SZANB v Minister for Immigration

Case

[2007] FMCA 1679

25 October 2007


FEDERAL MAGISTRATES COURT OF AUSTRALIA

SZANB v MINISTER FOR IMMIGRATION & ANOR [2007] FMCA 1679
MIGRATION – Abuse of process – vexatious litigant – application dismissed as no error by Tribunal – costs.
Migration Act 1958 (Cth), ss.424A
Federal Magistrates Court Rules 2001, r.13.10

SZANB v Minister for Immigration and Multicultural and Indigenous Affairs [2004] FMCA 387
SZANB v Minister for Immigration and Multicultural and Indigenous Affairs [2004] FCA 1295
SZHAC v Delegate of the Minister for Immigration & Anor [2006] FMCA 854
Bodruddaza v Minister for Immigration and Multicultural Affairs [2007] HCA 14

Prasad v Minister for Immigration and Ethnic Affairs (1985) 6 FCR 155
Lee v Minister for Immigration and Multicultural and Indigenous Affairs [2005] FCA 464

Al-Ahmidi v Minister for Immigration and Multicultural Affairs [2000] FCA 1081
SZATV v Minister for Immigration and Citizenship [2007] HCA 40
Walton v Gardiner (1993) 177 CLR 378

Applicant: SZANB
First Respondent: MINISTER FOR IMMIGRATION & CITIZENSHIP
Second Respondent: REFUGEE REVIEW TRIBUNAL
File number: SYG 1999 of 2007
Judgment of: Turner FM
Hearing date: 21 September 2007
Date of last submission: 21 September 2007
Delivered at: Sydney
Delivered on: 25 October 2007

REPRESENTATION

The Applicant appeared in person
Solicitors for the Respondents: Ms M. Mafessanti of Clayton Utz

ORDERS

  1. The application is dismissed generally and pursuant to Rules 13.10(b) and (c).

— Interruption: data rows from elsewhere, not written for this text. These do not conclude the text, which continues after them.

(* ===== verification/LivePreflight.v ===== *)
(** * The live preflight (services/live_trading/preflight.py) and the check of a
      report by the gateway (gateway.py: [_validate_preflight_integrity]) *)

From Stdlib Require Import ZArith QArith Lia.
From stdpp Require Import base tactics list strings.
From S2P Require Import Prelude Decimals Venues.

Local Open Scope string_scope.
Local Open Scope Z_scope.

Definition RUNTIME_CONFIRMATION : string := "ENABLE_LIVE_EXECUTION_NOW".

Record LivePreflightContext := {
  pc_timestamp : Z;
  pc_operator_confirmation : string;
  pc_adapter_name : string;
  pc_adapter_is_concrete : bool;
  pc_adapter_healthy : bool;
  pc_data_quality_score : Decimal;
  pc_websocket_connected : bool;
  pc_clock_skew_seconds : Decimal;
  pc_kill_switch_active : bool;
  pc_paper_validation_passed : bool;
  pc_out_of_sample_validation_passed : bool;
}.

(** The construction of a context, the timestamp as given. *)
Definition LivePreflightContext_new (fields : Z -> LivePreflightContext) (timestamp : datetime)
  : result LivePreflightContext :=
  let! t := utc_or "preflight timestamp must be timezone-aware" timestamp in
  let self := fields t in
  require! dleb 0 (pc_data_quality_score self) && dleb (pc_data_quality_score self) 1
    else ValueError "data_quality_score";
  require! dleb 0 (pc_clock_skew_seconds self) else ValueError "clock_skew_seconds";
  Ok self.

Record PreflightCheck := {
  ck_name : string;
  ck_passed : bool;
  ck_reason : string;
}.

Record LivePreflightReport := {
  pr_timestamp : Z;
  pr_approved : bool;
  pr_checks : list PreflightCheck;
  pr_warning : string;
}.

Definition check (name : string) (passed : bool) (reason : string) : PreflightCheck :=
  {| ck_name := name; ck_passed := passed; ck_reason := reason |}.

Definition live_checks (settings : Settings) (context : LivePreflightContext)
  : list PreflightCheck :=
  let configured_execution := execution_enabled_names settings in
  let confirmation := default EmptyString (st_live_confirmation settings) in
  let live := st_live settings in
  [check "production_environment" (bool_decide (st_environment settings = "production"))
     "environment must be production";
   check "live_enabled" (st_live_trading settings && live_enabled live)
     "both live flags must be explicitly enabled";
   check "paper_disabled" (negb (st_paper_trading settings) && negb (st_paper_enabled settings))
     "paper mode must be explicitly disabled";
   check "dry_run_disabled" (negb (st_dry_run settings)) "dry-run must be explicitly disabled";
   check "configuration_confirmation" (bool_decide (confirmation = "I_ACCEPT_LIVE_TRADING_RISK"))
     "exact configuration confirmation is required";
   check "runtime_confirmation"
     (bool_decide (pc_operator_confirmation context = RUNTIME_CONFIRMATION))
     "exact runtime confirmation is required and is never stored";
   check "concrete_adapter"
     (pc_adapter_is_concrete context
      && negb (bool_decide (pc_adapter_name context = "disabled"))
      && bool_decide (live_adapter_name live = pc_adapter_name context)
      && bool_decide (pc_adapter_name context ∈ configured_execution))
     "a matching execution-enabled concrete adapter is required";
   check "adapter_health" (pc_adapter_healthy context) "execution adapter health check must pass";
   check "credentials_present"
     (bool_decide (st_exchange_api_key settings <> None)
      && bool_decide (st_exchange_api_secret settings <> None))
     "credentials must come from the environment";
   check "withdrawal_permission_disabled" (live_withdrawal_permission_confirmed_disabled live)
     "withdrawal permission is forbidden";
   check "data_quality" (dleb (live_minimum_data_quality live) (pc_data_quality_score context))
     "live data quality must meet the stricter live threshold";
   check "websocket_connected" (pc_websocket_connected context)
     "market-data WebSocket must be connected";
   check "clock_synchronized"
     (dleb (pc_clock_skew_seconds context) (live_maximum_clock_skew_seconds live))
     "clock skew exceeds the configured maximum";
   check "kill_switch_clear" (negb (pc_kill_switch_active context))
     "kill switch must be clear at startup";
   check "paper_validation" (pc_paper_validation_passed context)
     "paper-trading acceptance must be recorded";
   check "out_of_sample_validation" (pc_out_of_sample_validation_passed context)
     "untouched OOS acceptance must be recorded"].

Definition evaluate_live_preflight (settings : Settings) (context : LivePreflightContext)
  : LivePreflightReport :=
  let checks := live_checks settings context in
  let passed := forallb ck_passed checks in
  {| pr_timestamp := pc_timestamp context;
     pr_approved := passed;
     pr_checks := checks;
     pr_warning := if passed then "LIVE EXECUTION APPROVED: real orders may be sent"
                   else "LIVE EXECUTION REFUSED: one or more safety checks failed" |}.

(** ** The gateway's check of a supplied report *)

Definition required_checks : list string :=
  ["production_environment"; "live_enabled"; "paper_disabled"; "dry_run_disabled";
   "configuration_confirmation"; "runtime_confirmation"; "concrete_adapter"; "adapter_health";
   "credentials_present"; "withdrawal_permission_disabled"; "data_quality";
   "websocket_connected"; "clock_synchronized"; "kill_switch_clear"; "paper_validation";
   "out_of_sample_validation"].

(** Equality of the sets of two lists' elements. *)
Definition same_set (xs ys : list string) : bool :=
  forallb (fun x => bool_decide (x ∈ ys)) xs && forallb (fun y => bool_decide (y ∈ xs)) ys.

Definition validate_preflight_integrity (settings : Settings) (preflight : LivePreflightReport)
    (is_concrete : bool) (adapter_name : string) : result unit :=
  let actual_checks := map ck_name (pr_checks preflight) in
  let checks_passed := forallb ck_passed (pr_checks preflight) in
  require! eqb (pr_approved preflight) checks_passed
    else ValueError "preflight approval is inconsistent with its checks";
  require! negb (pr_approved preflight && negb (same_set actual_checks required_checks))
    else ValueError "approved preflight is missing required safety checks";
  require! negb (pr_approved preflight
                 && (negb is_concrete
                     || bool_decide (adapter_name <> live_adapter_name (st_live settings))))
    else ValueError "approved preflight does not match the supplied concrete adapter";
  Ok tt.

(** ** Lemmas *)

Lemma same_set_spec xs ys : same_set xs ys = true <-> (forall x, x ∈ xs <-> x ∈ ys).
Proof.
  unfold same_set. rewrite andb_true_iff, !forallb_forall. setoid_rewrite <-list_elem_of_In.
  setoid_rewrite bool_decide_eq_true. naive_solver.
Qed.

(** What approval of live trading means. *)
Definition live_ready (settings : Settings) (context : LivePreflightContext) : Prop :=
  let live := st_live settings in
  st_environment settings = "production" /\
  st_live_trading settings = true /\ live_enabled live = true /\
  st_paper_trading settings = false /\ st_paper_enabled settings = false /\
  st_dry_run settings = false /\
  st_live_confirmation settings = Some LIVE_CONFIRMATION /\
  pc_operator_confirmation context = RUNTIME_CONFIRMATION /\
  pc_adapter_is_concrete context = true /\
  pc_adapter_name context <> "disabled" /\
  live_adapter_name live = pc_adapter_name context /\
  (exists e, e ∈ st_exchanges settings /\ es_name e = pc_adapter_name context /\
             es_execution_enabled e = true) /\
  pc_adapter_healthy context = true /\
  is_Some (st_exchange_api_key settings) /\ is_Some (st_exchange_api_secret settings) /\
  live_withdrawal_permission_confirmed_disabled live = true /\
  (live_minimum_data_quality live <= pc_data_quality_score context)%Q /\
  pc_websocket_connected context = true /\
  (pc_clock_skew_seconds context <= live_maximum_clock_skew_seconds live)%Q /\
  pc_kill_switch_active context = false /\
  pc_paper_validation_passed context = true /\
  pc_out_of_sample_validation_passed context = true.

Lemma execution_enabled_iff s n :
  n ∈ execution_enabled_names s <->
  exists e, e ∈ st_exchanges s /\ es_name e = n /\ es_execution_enabled e = true.
Proof.
  unfold execution_enabled_names. rewrite list_elem_of_fmap.
  setoid_rewrite list_elem_of_filter. naive_solver.
Qed.

Lemma confirmation_iff (o : option string) :
  default EmptyString o = LIVE_CONFIRMATION <-> o = Some LIVE_CONFIRMATION.
Proof. destruct o; simpl; naive_solver. Qed.

Lemma not_None_is_Some' {A} (o : option A) : o <> None <-> is_Some o.
Proof. by rewrite not_eq_None_Some. Qed.

(** Live trading is approved exactly when every safety condition holds: the
    production environment, both live flags, paper and dry-run off, both exact
    confirmations, a concrete healthy adapter that is the configured one and
    execution-enabled, credentials, no withdrawal permission, data quality,
    websocket, clock and kill switch, and both acceptance records.  The report
    is one the gateway's integrity check accepts whenever the adapter supplied
    is the one the context described. *)
Theorem live_preflight_iff (settings : Settings) (context : LivePreflightContext) :
  let report := evaluate_live_preflight settings context in
  (pr_approved report = true <-> live_ready settings context) /\
  validate_preflight_integrity settings report (pc_adapter_is_concrete context)
    (pc_adapter_name context) = Ok tt.
Proof.
  intros report. assert (pr_approved report = true <-> live_ready settings context) as Hiff.
  { subst report. unfold evaluate_live_preflight, live_checks, live_ready, check. cbn -[bool_decide].
    rewrite !andb_true_iff, !negb_true_iff, !bool_decide_eq_true, !bool_decide_eq_false.
    rewrite confirmation_iff, execution_enabled_iff, !not_None_is_Some'.
    unfold dleb. rewrite !Qle_bool_iff. tauto. }
  split; [done|]. unfold validate_preflight_integrity.
  assert (eqb (pr_approved report) (forallb ck_passed (pr_checks report)) = true) as ->
    by apply eqb_reflx.
  assert (same_set (map ck_name (pr_checks report)) required_checks = true) as -> by reflexivity.
  rewrite andb_false_r. cbn [negb].
  destruct (pr_approved report) eqn:E; [|done].
  destruct Hiff as [(_&_&_&_&_&_&_&_& -> & _ & -> & _) _]; [done|].
  rewrite bool_decide_eq_false_2; [done|tauto].
Qed.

  2. Any proceeding instituted by the applicant in this Court may not be continued without the leave of the Court.

  3. The applicant may not institute a proceeding in this Court without the leave of the Court.

  4. The Court directs that without the prior leave of the Court, the applicant is not to file, and the Registry of the Court is not to accept for filing, any further application for review of:

    (a)the decisions of the delegate dated 21 March 1997 (File No: 96/003441) and 14 February 2002 (File No: CLF 2001/29852);

    (b)the decisions of the Refugee Review Tribunal dated 1 February 1999 (Reference: N97/14990) and 27 March 2003 (Reference: N02/41843).

FEDERAL MAGISTRATES
COURT OF AUSTRALIA AT
SYDNEY

SYG 1999 of 2007

SZANB

Applicant

And

MINISTER FOR IMMIGRATION & CITIZENSHIP

First Respondent

REFUGEE REVIEW TRIBUNAL

Second Respondent

REASONS FOR JUDGMENT

  1. This is an application filed on 28 June 2007 for an order to show cause why a remedy should not be granted in respect of a decision of the Refugee Review Tribunal (“the Tribunal”) signed on 27 March 2003 which affirmed the decision of the delegate for the Minister for Immigration and Multicultural Affairs not to grant the applicant a protection visa.

  2. The first respondent submits that:

    (a)the application should be dismissed as an abuse of process in light of the applicant’s litigation history;

    (b)further, and in the alternative, the applicant is barred by res judicata and/or is estopped from bringing these proceedings;

    (c)further, and in the alternative, there is no jurisdictional error in the decision of the Tribunal;

    (d)further, and in the alternative, if the Court finds that the decision of the Tribunal is affected by jurisdictional error, then the Court should refuse the grant of relief on the basis of delay.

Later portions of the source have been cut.